Lowell sonrió ampliamente, lo bastante como para desplazar sus mostachos en forma de colmillos a los lados opuestos de su cara. -¿Ha oído eso, Holmes? ¡Me recuperaré!
Reía y abrazaba a Agassiz y luego a Holmes. Después empezó a asimilar lo que todo aquello significó para Artemus Healey y para el club Dante.
También Agassiz se puso serio mientras se secaba las manos con una toalla.
– Hay otra cosa, queridos compañeros. Realmente, la más extraña. Estas criaturitas… no son de aquí, no son propias de Nueva Inglaterra ni de parte alguna de nuestra vecindad. Son nativas de este hemisferio, eso parece cierto. Pero sólo de entornos cálidos y pantanosos. He llegado a ver enjambres de ellas en Brasil, pero jamás en Boston. Nunca se ha registrado su presencia, ni con su nombre correcto ni con otro. No puedo imaginar cómo han llegado hasta aquí. Quizá accidentalmente en una importación de ganado o… -Agassiz estuvo a punto de dejarse llevar por su despegado sentido del humor a propósito de la situación-. No importa. Tenemos la suelte de que esos bichos no pueden vivir en un clima septentrional como el nuestro; no con este tiempo ni en sus alrededores. Estas Waregas no son buenas vecinas. Afortunadamente, las únicas que vinieron sin duda ya han muerto de frío.

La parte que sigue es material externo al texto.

(* ===== verification/Total.v ===== *)
(** * Total: a total logic for runs

    [Logic.wp] leaves undefined behaviour open. [twp] excludes it: from a trace
    whose events all pass the guard, a run has an outcome, every event it adds
    passes the guard, whether it succeeds or raises, and a result satisfies the
    postcondition. *)

From stdpp Require Import prelude.
From S2P Require Import Prelude Stateful Logic.

(** Every event of the trace passed the guard when it came. *)
Definition valid {Ev} (G : list Ev -> Ev -> Prop) (tr : list Ev) : Prop := guarded G [] tr.

Definition twp {Ev A} (G : list Ev -> Ev -> Prop) (m : runs Ev A) (Q : A -> list Ev -> Prop)
    (tr : list Ev) : Prop :=
  valid G tr ->
  wpS m (fun a tr' => valid G tr' /\ Q a tr') (fun _ tr' => valid G tr') tr.

Section rules.
Context {Ev : Type} (G : list Ev -> Ev -> Prop).

Lemma valid_nil : valid G [].
Proof. apply guarded_nil. Qed.

Lemma valid_snoc tr e : valid G tr -> G tr e -> valid G (tr ++ [e]).
Proof. intros Hv He. apply guarded_app; [done|]. by apply guarded_one. Qed.

Lemma valid_at tr1 e tr2 : valid G (tr1 ++ e :: tr2) -> G tr1 e.
Proof. intros Hv. by apply (Hv tr1 e tr2). Qed.

Lemma twp_mono {A} (m : runs Ev A) (Q Q' : A -> list Ev -> Prop) tr :
  twp G m Q tr -> (forall a tr', valid G tr' -> Q a tr' -> Q' a tr') -> twp G m Q' tr.
Proof.
  intros Hm HQ Hv. eapply wpS_mono; [by apply Hm| |done]. intros a tr' [? ?]. auto.
Qed.

Lemma twp_ret {A} (a : A) Q tr : Q a tr -> twp G (mret a) Q tr.
Proof. intros HQ Hv. by apply wpS_ret. Qed.

Lemma twp_lift {A} (r : res error A) (Q : A -> list Ev -> Prop) tr :
  r <> UB -> (forall a, r = Ok a -> Q a tr) -> twp G (lift r) Q tr.
Proof. intros Hr HQ Hv. apply wpS_lift. destruct r; auto. Qed.

Lemma twp_gets {A} (f : list Ev -> A) Q tr : Q (f tr) tr -> twp G (getsS f) Q tr.
Proof. intros HQ Hv. by apply wpS_gets. Qed.

Lemma twp_call {A} ev (f : list Ev -> res error A) Q tr :
  G tr ev -> f tr <> UB -> (forall a, f tr = Ok a -> Q a (tr ++ [ev])) -> twp G (call ev f) Q tr.
Proof.
  intros HG Hf HQ Hv. unfold wpS, call. pose proof (valid_snoc _ _ Hv HG).
  destruct (f tr); auto.
Qed.

Lemma twp_emit ev Q tr : G tr ev -> Q tt (tr ++ [ev]) -> twp G (emit ev) Q tr.
Proof. intros HG HQ. apply twp_call; [done..|]. by intros []. Qed.

Lemma twp_bind {A B} (m : runs Ev A) (f : A -> runs Ev B) Q tr :
  twp G m (fun a tr => twp G (f a) Q tr) tr -> twp G (m ≫= f) Q tr.
Proof.
  intros Hm Hv. apply wpS_bind. eapply wpS_mono; [by apply Hm| |done].
  intros a tr' [Hv' Hf]. by apply Hf.
Qed.

Lemma twp_assume {A} (m : runs Ev A) Q tr : (valid G tr -> twp G m Q tr) -> twp G m Q tr.
Proof. intros Hm Hv. by apply Hm. Qed.
End rules.

(** One step into a program. *)
Ltac t_step :=
  lazymatch goal with
  | |- twp _ (mbind _ _) _ _ => apply twp_bind
  | |- twp _ (mret _) _ _ => apply twp_ret
  | |- twp _ (lift _) _ _ => apply twp_lift
  | |- twp _ (getsS _) _ _ => apply twp_gets; cbn beta iota
  | |- twp _ (emit _) _ _ => apply twp_emit
  | |- twp _ (call _ _) _ _ => apply twp_call
  | |- twp _ (raise _) _ _ => apply twp_lift; [done|by intros ? ?]
  end.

Debido a que el miedo se transfiere rápidamente a otras sensaciones, Lowell había olvidado por completo que tuvo la certidumbre de su destino fatal, y el recuerdo de la prueba por la que acababa de pasar se había convertido en fuente de placer por haber sobrevivido. Y sólo podía pensar en eso mientras abandonaba en silencio el museo caminando junto a Holmes. Éste fue el primero en hablar:
– Estaba ciego cuando hice caso de las conclusiones de Barnicoat publicadas en los periódicos. ¡Healey no murió de un golpe en la cabeza! Los insectos no eran simplemente un tableau vivant dantesco, una especie de espectáculo decorativo para que nosotros pudiéramos reconocer el castigo imaginado por Dante. Fueron liberados a fin de causar dolor -dijo Holmes, hablando deprisa y con ardor-. Los insectos no fueron un adorno; ¡fueron su arma!

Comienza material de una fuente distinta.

(* ===== verification/SetupReader.v ===== *)
(** * SetupReader: the helper collects its payload

    [read_setup] of src/helper/chdb_helper.c over the pipe model: the doubling
    buffer, the size limit, interrupted reads and allocation failures. *)

From stdpp Require Import prelude.
From Stdlib Require Import Strings.Byte.
From S2P Require Import Prelude Words Pipe Setup.
Local Open Scope Z_scope.

Definition setup_too_large : bytes := b8 "chdb: setup payload is too large".
Definition setup_unreadable : bytes := b8 "chdb: could not read the setup payload".
Definition out_of_memory : bytes := b8 "chdb: out of memory".

Section read_setup.
(** Whether an allocation of so many bytes succeeds. *)
Context (alloc : Z -> bool).

(** [not_null(malloc(n))] and [not_null(realloc(buf, n))]. *)
Definition not_null (n : Z) : res bytes unit :=
  if alloc n then Ok tt else Raise out_of_memory.

(** The step that makes room: a full buffer doubles, up to the limit. *)
Definition grow (cap got : Z) : res bytes Z :=
  if got =? cap then
    let cap := cap * 2 in
    if CHDB_SETUP_MAX <? cap then Raise setup_too_large
    else not_null cap ;; Ok cap
  else Ok cap.

(** The loop. [None] is a loop still running when the fuel is spent. *)
Fixpoint read_setup_loop (fuel : nat) (cap : Z) (buf : bytes) (p : pipe)
    : option (res bytes (bytes * pipe)) :=
  match fuel with
  | O => None
  | S fuel =>
      match grow cap (zlen buf) with
      | Raise e => Some (Raise e)
      | UB => Some UB
      | Ok cap =>
          match read_fd p (cap - zlen buf) with
          | (RBytes b, p) => read_setup_loop fuel cap (buf ++ b) p
          | (REof, p) => Some (Ok (buf, p))
          | (RError EINTR, p) => read_setup_loop fuel cap buf p
          | (RError _, p) => Some (Raise setup_unreadable)
          end
      end
  end.

Definition read_setup (fuel : nat) (p : pipe) : option (res bytes (bytes * pipe)) :=
  let cap := 64 * 1024 in
  match not_null cap with
  | Ok _ => read_setup_loop fuel cap [] p
  | Raise e => Some (Raise e)
  | UB => Some UB
  end.

(** The buffer's capacity: 64 KB doubled some number of times. *)
Definition capacity (cap : Z) : Prop :=
  exists k, 0 <= k <= 8 /\ cap = 64 * 1024 * 2 ^ k.

Lemma capacity_double cap :
  capacity cap -> (cap = CHDB_SETUP_MAX) \/ (cap < CHDB_SETUP_MAX /\ capacity (cap * 2)).
Proof.
  intros (k & Hk & ->). destruct (decide (k = 8)) as [->|]; [by left|right].
  assert (2 ^ k <= 2 ^ 7) by (apply Z.pow_le_mono_r; lia).
  split; [unfold CHDB_SETUP_MAX; lia|].
  exists (k + 1). rewrite Z.pow_add_r by lia. lia.
Qed.

Lemma capacity_bound cap : capacity cap -> 0 < cap <= CHDB_SETUP_MAX.
Proof.
  intros (k & Hk & ->). assert (2 ^ k <= 2 ^ 8) by (apply Z.pow_le_mono_r; lia).
  pose proof (Z.pow_pos_nonneg 2 k). unfold CHDB_SETUP_MAX. lia.
Qed.

(** The outcome a payload has to have. *)
Definition collected (buf : bytes) : res bytes (bytes * pipe) :=
  if CHDB_SETUP_MAX <=? zlen buf then Raise setup_too_large else Ok (buf, []).

(** What [grow] does with an allocator that never fails. *)
Lemma grow_spec cap got :
  (forall n, n <= CHDB_SETUP_MAX -> alloc n = true) -> capacity cap -> got <= cap ->
  (grow cap got = Raise setup_too_large /\ got = CHDB_SETUP_MAX)
  \/ (exists cap', grow cap got = Ok cap' /\ capacity cap' /\ got < cap').
Proof.
  intros Ha Hcap Hgot. pose proof (capacity_bound _ Hcap). unfold grow, not_null.
  destruct (Z.eqb_spec got cap) as [->|]; [|right; exists cap; auto with lia].
  destruct (capacity_double _ Hcap) as [->|[? Hd]]; [by left|].
  pose proof (capacity_bound _ Hd).
  destruct (Z.ltb_spec CHDB_SETUP_MAX (cap * 2)); [lia|].
  rewrite Ha by lia. right. exists (cap * 2). cbn. auto with lia.
Qed.

Lemma read_setup_loop_spec fuel cap buf p :
  (forall n, n <= CHDB_SETUP_MAX -> alloc n = true) ->
  (pipe_size p < fuel)%nat -> clean p -> capacity cap -> zlen buf <= cap ->
  read_setup_loop fuel cap buf p = Some (collected (buf ++ content p)).
Proof.
  intros Ha. revert cap buf p. induction fuel as [|fuel IH]; intros cap buf p Hf Hc Hcap Hb;
    [lia|]. cbn [read_setup_loop]. unfold collected, clean in *.
  destruct (grow_spec cap (zlen buf) Ha Hcap Hb) as [[-> Hmax]|(cap' & -> & Hcap' & Hroom)].
  { destruct (Z.leb_spec CHDB_SETUP_MAX (zlen (buf ++ content p))); [done|len]. }
  pose proof (capacity_bound _ Hcap').
  destruct (read_fd_spec p (cap' - zlen buf)) as [Hp _|b p' _ Hl Hp He|e p' Hp He].
  - lia.
  - rewrite Hp, app_nil_r. destruct (Z.leb_spec CHDB_SETUP_MAX (zlen buf)); [lia|done].
  - rewrite Hp, app_assoc. apply IH; [lia|by rewrite He|done|len].
  - rewrite He in Hc. apply Forall_cons in Hc as [<- Hc]. rewrite Hp. apply IH; auto with lia.
Qed.
End read_setup.

(** ** Properties *)

Section properties.
Context (little : bool) (alloc : Z -> bool).
Context (Halloc : forall n, n <= CHDB_SETUP_MAX -> alloc n = true).

Lemma read_setup_spec fuel p :
  (pipe_size p < fuel)%nat -> clean p ->
  read_setup alloc fuel p = Some (collected (content p)).
Proof using Halloc.
  intros Hf Hc. unfold read_setup, not_null.
  rewrite Halloc by (unfold CHDB_SETUP_MAX; lia).
  rewrite read_setup_loop_spec; auto; [|cbn; lia].
  exists 0. lia.
Qed.

(** C3. The helper recovers exactly what the backend sent: a payload
    [build_setup] accepted and that is below the limit is collected whole
    by [read_setup], whatever pieces and interruptions the pipe delivers it
    with, in a number of reads bounded by the pipe's own size, and [main]
    decodes from it the command, the settings, the time zone, the query and
    every parameter, in either byte order. *)
Theorem setup_roundtrip ctx tz query ps buf p fuel :
  build_setup little [] ctx tz query ps = Ok buf ->
  context_fits ctx -> string_fits tz -> string_fits query -> params_fit ps ->
  zlen buf < CHDB_SETUP_MAX ->
  content p = buf -> clean p -> (pipe_size p < fuel)%nat ->
  read_setup alloc fuel p = Some (Ok (buf, [])) /\
  decode_setup little buf = Ok (Payload ctx tz query ps).
Proof using Halloc.
  rewrite build_setup_wire. intros Hb Hctx Htz Hq Hps Hlt Hp Hc Hf.
  case_match; [done|]. injection Hb as Hb. split.
  - rewrite read_setup_spec by done. unfold collected. rewrite Hp.
    destruct (Z.leb_spec CHDB_SETUP_MAX (zlen buf)); [lia|done].
  - rewrite <-Hb, <-(app_nil_r (wire _ _ _ _ _)). by apply decode_wire.
Qed.

(** C33. A payload cut short at any byte, as when the backend dies while
    writing it, is refused as truncated: the helper never runs a query it
    received in part and never reads past the end of its buffer. *)
Theorem setup_truncation ctx tz query ps buf n :
  build_setup little [] ctx tz query ps = Ok buf ->
  context_fits ctx -> string_fits tz -> string_fits query -> params_fit ps ->
  (n < length buf)%nat ->
  decode_setup little (take n buf) = Raise truncated.
Proof.
  rewrite build_setup_wire. intros Hb Hctx Htz Hq Hps Hn.
  case_match; [done|]. injection Hb as Hb.
  pose proof (decode_rest_wire little ctx tz query ps [] Hctx Htz Hq Hps) as Hfull.
  rewrite app_nil_r, Hb in Hfull. rewrite decode_setup_rest.
  destruct (decode_rest little (take n buf)) as [[v r]|e|] eqn:Hd; cbn.
  - apply (streaming_app _ _ _ (drop n buf)) in Hd.
    rewrite take_drop, Hfull in Hd. injection Hd as _ Hd.
    symmetry in Hd. apply app_eq_nil in Hd as [_ Hd].
    assert (length (drop n buf) = 0%nat) by (by rewrite Hd). len.
  - by rewrite (streaming_error _ _ Hd).
  - by destruct (streaming_defined _ Hd).
Qed.

(** C34. The two sides disagree about the limit by one byte: a payload of
    exactly CHDB_SETUP_MAX bytes passes the backend's check, and the helper
    refuses it as too large, because it doubles a full buffer before it
    finds the end of the stream. *)
Theorem setup_limit_mismatch ctx tz query ps p fuel :
  zlen (wire little ctx tz query ps) = CHDB_SETUP_MAX ->
  content p = wire little ctx tz query ps -> clean p -> (pipe_size p < fuel)%nat ->
  build_setup little [] ctx tz query ps = Ok (wire little ctx tz query ps) /\
  read_setup alloc fuel p = Some (Raise setup_too_large).
Proof using Halloc.
  intros Hmax Hp Hc Hf. split.
  - rewrite build_setup_wire, Hmax. by rewrite Z.ltb_irrefl.
  - rewrite read_setup_spec, Hp by done. unfold collected. rewrite Hmax.
    by rewrite Z.leb_refl.
Qed.
End properties.

(** ** Witnesses *)

Definition example_context : chdbHelperContext :=
  HelperContext CHDB_CMD_SELECT 4096 0 2.
Definition example_params : list (bytes * bytes) :=
  [(b8 "path", b8 "/tmp/a.csv"); (b8 "format", b8 "auto")].
Definition example_setup : bytes :=
  wire true example_context (b8 "UTC") (b8 "SELECT 1") example_params.
(** The payload in three pieces, the second after an interrupted read. *)
Definition example_pipe : pipe :=
  [Data (take 5 example_setup); Err EINTR; Data (drop 5 example_setup)].

Lemma example_context_fits : context_fits example_context.
Proof. by vm_compute. Qed.

Lemma setup_roundtrip_witness :
  read_setup (fun _ => true) 100 example_pipe = Some (Ok (example_setup, [])) /\
  decode_setup true example_setup
  = Ok (Payload example_context (b8 "UTC") (b8 "SELECT 1") example_params).
Proof.
  apply (setup_roundtrip true (fun _ => true)); concrete.
Defined.

Lemma setup_truncation_witness :
  decode_setup true (take 20 example_setup) = Raise truncated.
Proof.
  apply (setup_truncation true example_context (b8 "UTC") (b8 "SELECT 1") example_params);
    concrete.
Defined.

(** A query that fills the payload to the limit. *)
Definition limit_query : bytes := replicate (Z.to_nat (CHDB_SETUP_MAX - 17)) x20.

Lemma limit_query_wire :
  zlen (wire true example_context [] limit_query []) = CHDB_SETUP_MAX.
Proof.
  assert (zlen limit_query = CHDB_SETUP_MAX - 17) as Hl.
  { unfold limit_query. rewrite length_replicate, Z2Nat.id; [done|]. unfold CHDB_SETUP_MAX. lia. }
  unfold wire, wire_string, wire_params.
  assert (u32 (zlen limit_query) = zlen limit_query) as ->
    by (rewrite Hl; reflexivity).
  rewrite Nat2Z.id, (take_ge limit_query) by lia. autorewrite with chdb_len. cbn [concat map length take].
  cbn [length]. lia.
Qed.

Lemma setup_limit_mismatch_witness :
  build_setup true [] example_context [] limit_query []
  = Ok (wire true example_context [] limit_query []) /\
  read_setup (fun _ => true) (S (pipe_size [Data (wire true example_context [] limit_query [])]))
    [Data (wire true example_context [] limit_query [])] = Some (Raise setup_too_large).
Proof.
  apply (setup_limit_mismatch true (fun _ => true)); [done|apply limit_query_wire| |constructor|lia].
  unfold content. cbn [mbind list_bind item_bytes]. apply app_nil_r.
Defined.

– Nuestro Lucifer no quiere que sus víctimas mueran y nada más, sino que sufran, como las sombras del Inferno. En un estado entre la vida y la muerte que comprenda ambas sin ser ninguna de ellas. -Lowell se volvió hacia Holmes y lo tomó del brazo-. Para que sean testigos de su propio sufrimiento, Wendell. Yo sentí esa criatura abrirse paso dentro de mí, devorándome. Ingiriéndome. Aunque sólo pudo comerse una pequeña cantidad de tejido, noté como si corriera directamente a través de mi sangre hasta mi misma alma. La doncella decía la verdad.